Stored data entries:
=== Section Start ===

Lemma keeps_driver_install name image : keeps (driver_install a dispatch stack chain vol run_read_file walk call_void name image).
Proof.
  unfold driver_install, DriverInstallWin32k, DriverInstallSerial, DriverInstallVga, DriverInstallCdfs, DriverInstallKeyboard,
    DriverInstallMouse, DriverInstallNet, DriverInstallFb. keep.
Qed.

Lemma keeps_driver_call_entry name image context :
  keeps (driver_call_entry a dispatch run_unload stack chain vol run_read_file walk call_entry name image context).
Proof. unfold driver_call_entry. keep. Qed.

Lemma keeps_load_dll n : keeps (load_dll a dispatch stack chain vol run_read_file walk depth kernel_exports call_dllmain n).
Proof. intros st x st' E. by eapply (PeLoadDll_result a walk kernel_exports call_dllmain Hmain). Qed.

(** *** The ways a driver's start can go *)
Abbreviation M := (pe (platform D H)).
Abbreviation procedure := (get_proc a walk).
Abbreviation load_one := (driver_load_one a dispatch run_unload stack chain vol run_read_file walk depth kernel_exports call_dllmain call_entry call_void).
Abbreviation load_library := (load_dll a dispatch stack chain vol run_read_file walk depth kernel_exports call_dllmain).

(** The file is read; its image is built while the loader knows that it is a driver's, and the file's memory given back. *)
Definition opens (path : list Z) (m : M) (image : Z) (m' : M) : Prop :=
  exists buf size m1 m2, read_file path m = Some (Some (buf, size), m1) /\
    PeLoadImage a walk (PeResolveExternalSymbol a walk kernel_exports load_library) buf size
      (mkPe (kernel m1) (dll_list m1) (pe_last_error m1) (pe_current_loading_dll m1) (pe_loading_stack m1) true (loaded_drivers m1)) = Some (image, m2) /\
    pe_free buf (mkPe (kernel m2) (dll_list m2) (pe_last_error m2) (pe_current_loading_dll m2) (pe_loading_stack m2) false (loaded_drivers m2)) = Some (tt, m').

(** It is linked, and moved to where it stands unless it is an ELF image. *)
Definition links (image : Z) (m : M) (linked : bool) (m' : M) : Prop := PeResolveImports a walk load_library image m = Some (linked, m').
Definition relocates (image : Z) (m m' : M) : Prop :=
  if ld32 (k_ram (kernel m)) image =? ELF_MAGIC then m' = m
  else exists ram, PePerformRelocations a walk image (k_ram (kernel m)) = Some ram /\ m' = set_kernel m (k_set_ram ram (kernel m)).

(** It becomes the first entry of the table, unless the table is full. *)
Definition enters (path : list Z) (image : Z) (m m' : M) : Prop :=
  if (16 <=? Datatypes.length (loaded_drivers m))%nat then m' = m
  else Z.of_nat (Datatypes.length path) < 64 /\
    m' = mkPe (kernel m) (dll_list m) (pe_last_error m) (pe_current_loading_dll m) (pe_loading_stack m) (pe_loading_driver m) ((path, image) :: loaded_drivers m).

(** The driver's own routine decides; a driver without one is accepted, and one without a driver object refused. *)
Inductive decides (driver_name : list Z) (image context : Z) (m : M) : bool -> M -> Prop :=
| decides_no_object entry m1 m2 : procedure image (cstr "DriverEntry") m = Some (entry, m1) ->
    on_io (IoCreateDriver a (Some driver_name) image context) m1 = Some (0, m2) -> decides driver_name image context m false m2
| decides_no_entry m1 driver m2 : procedure image (cstr "DriverEntry") m = Some (0, m1) ->
    on_io (IoCreateDriver a (Some driver_name) image context) m1 = Some (driver, m2) -> driver <> 0 -> decides driver_name image context m true m2
| decides_accepted entry m1 driver m2 status m3 : procedure image (cstr "DriverEntry") m = Some (entry, m1) -> entry <> 0 ->
    on_io (IoCreateDriver a (Some driver_name) image context) m1 = Some (driver, m2) -> driver <> 0 ->
    (on_io (fun k => Some (tt, IoSetCurrentDriver driver k));; call_entry entry driver context) m2 = Some (status, m3) -> status <> 0 ->
    forall m4, on_io (fun k => Some (tt, IoSetCurrentDriver 0 k)) m3 = Some (tt, m4) -> decides driver_name image context m true m4
| decides_refused entry m1 driver m2 m3 : procedure image (cstr "DriverEntry") m = Some (entry, m1) -> entry <> 0 ->
    on_io (IoCreateDriver a (Some driver_name) image context) m1 = Some (driver, m2) -> driver <> 0 ->
    (on_io (fun k => Some (tt, IoSetCurrentDriver driver k));; call_entry entry driver context) m2 = Some (0, m3) ->
    forall m4 m5, on_io (fun k => Some (tt, IoSetCurrentDriver 0 k)) m3 = Some (tt, m4) ->
    on_io (fun k => k ← IoDeleteDriver run_unload driver k; Some (tt, k)) m4 = Some (tt, m5) -> decides driver_name image context m false m5.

=== Section End ===

Transcribe the data above exactly as it reads.

Lemma keeps_driver_install name image : keeps (driver_install a dispatch stack chain vol run_read_file walk call_void name image).
Proof.
  unfold driver_install, DriverInstallWin32k, DriverInstallSerial, DriverInstallVga, DriverInstallCdfs, DriverInstallKeyboard,
    DriverInstallMouse, DriverInstallNet, DriverInstallFb. keep.
Qed.

Lemma keeps_driver_call_entry name image context :
  keeps (driver_call_entry a dispatch run_unload stack chain vol run_read_file walk call_entry name image context).
Proof. unfold driver_call_entry. keep. Qed.

Lemma keeps_load_dll n : keeps (load_dll a dispatch stack chain vol run_read_file walk depth kernel_exports call_dllmain n).
Proof. intros st x st' E. by eapply (PeLoadDll_result a walk kernel_exports call_dllmain Hmain). Qed.

(** *** The ways a driver's start can go *)
Abbreviation M := (pe (platform D H)).
Abbreviation procedure := (get_proc a walk).
Abbreviation load_one := (driver_load_one a dispatch run_unload stack chain vol run_read_file walk depth kernel_exports call_dllmain call_entry call_void).
Abbreviation load_library := (load_dll a dispatch stack chain vol run_read_file walk depth kernel_exports call_dllmain).

(** The file is read; its image is built while the loader knows that it is a driver's, and the file's memory given back. *)
Definition opens (path : list Z) (m : M) (image : Z) (m' : M) : Prop :=
  exists buf size m1 m2, read_file path m = Some (Some (buf, size), m1) /\
    PeLoadImage a walk (PeResolveExternalSymbol a walk kernel_exports load_library) buf size
      (mkPe (kernel m1) (dll_list m1) (pe_last_error m1) (pe_current_loading_dll m1) (pe_loading_stack m1) true (loaded_drivers m1)) = Some (image, m2) /\
    pe_free buf (mkPe (kernel m2) (dll_list m2) (pe_last_error m2) (pe_current_loading_dll m2) (pe_loading_stack m2) false (loaded_drivers m2)) = Some (tt, m').

(** It is linked, and moved to where it stands unless it is an ELF image. *)
Definition links (image : Z) (m : M) (linked : bool) (m' : M) : Prop := PeResolveImports a walk load_library image m = Some (linked, m').
Definition relocates (image : Z) (m m' : M) : Prop :=
  if ld32 (k_ram (kernel m)) image =? ELF_MAGIC then m' = m
  else exists ram, PePerformRelocations a walk image (k_ram (kernel m)) = Some ram /\ m' = set_kernel m (k_set_ram ram (kernel m)).

(** It becomes the first entry of the table, unless the table is full. *)
Definition enters (path : list Z) (image : Z) (m m' : M) : Prop :=
  if (16 <=? Datatypes.length (loaded_drivers m))%nat then m' = m
  else Z.of_nat (Datatypes.length path) < 64 /\
    m' = mkPe (kernel m) (dll_list m) (pe_last_error m) (pe_current_loading_dll m) (pe_loading_stack m) (pe_loading_driver m) ((path, image) :: loaded_drivers m).

(** The driver's own routine decides; a driver without one is accepted, and one without a driver object refused. *)
Inductive decides (driver_name : list Z) (image context : Z) (m : M) : bool -> M -> Prop :=
| decides_no_object entry m1 m2 : procedure image (cstr "DriverEntry") m = Some (entry, m1) ->
    on_io (IoCreateDriver a (Some driver_name) image context) m1 = Some (0, m2) -> decides driver_name image context m false m2
| decides_no_entry m1 driver m2 : procedure image (cstr "DriverEntry") m = Some (0, m1) ->
    on_io (IoCreateDriver a (Some driver_name) image context) m1 = Some (driver, m2) -> driver <> 0 -> decides driver_name image context m true m2
| decides_accepted entry m1 driver m2 status m3 : procedure image (cstr "DriverEntry") m = Some (entry, m1) -> entry <> 0 ->
    on_io (IoCreateDriver a (Some driver_name) image context) m1 = Some (driver, m2) -> driver <> 0 ->
    (on_io (fun k => Some (tt, IoSetCurrentDriver driver k));; call_entry entry driver context) m2 = Some (status, m3) -> status <> 0 ->
    forall m4, on_io (fun k => Some (tt, IoSetCurrentDriver 0 k)) m3 = Some (tt, m4) -> decides driver_name image context m true m4
| decides_refused entry m1 driver m2 m3 : procedure image (cstr "DriverEntry") m = Some (entry, m1) -> entry <> 0 ->
    on_io (IoCreateDriver a (Some driver_name) image context) m1 = Some (driver, m2) -> driver <> 0 ->
    (on_io (fun k => Some (tt, IoSetCurrentDriver driver k));; call_entry entry driver context) m2 = Some (0, m3) ->
    forall m4 m5, on_io (fun k => Some (tt, IoSetCurrentDriver 0 k)) m3 = Some (tt, m4) ->
    on_io (fun k => k ← IoDeleteDriver run_unload driver k; Some (tt, k)) m4 = Some (tt, m5) -> decides driver_name image context m false m5.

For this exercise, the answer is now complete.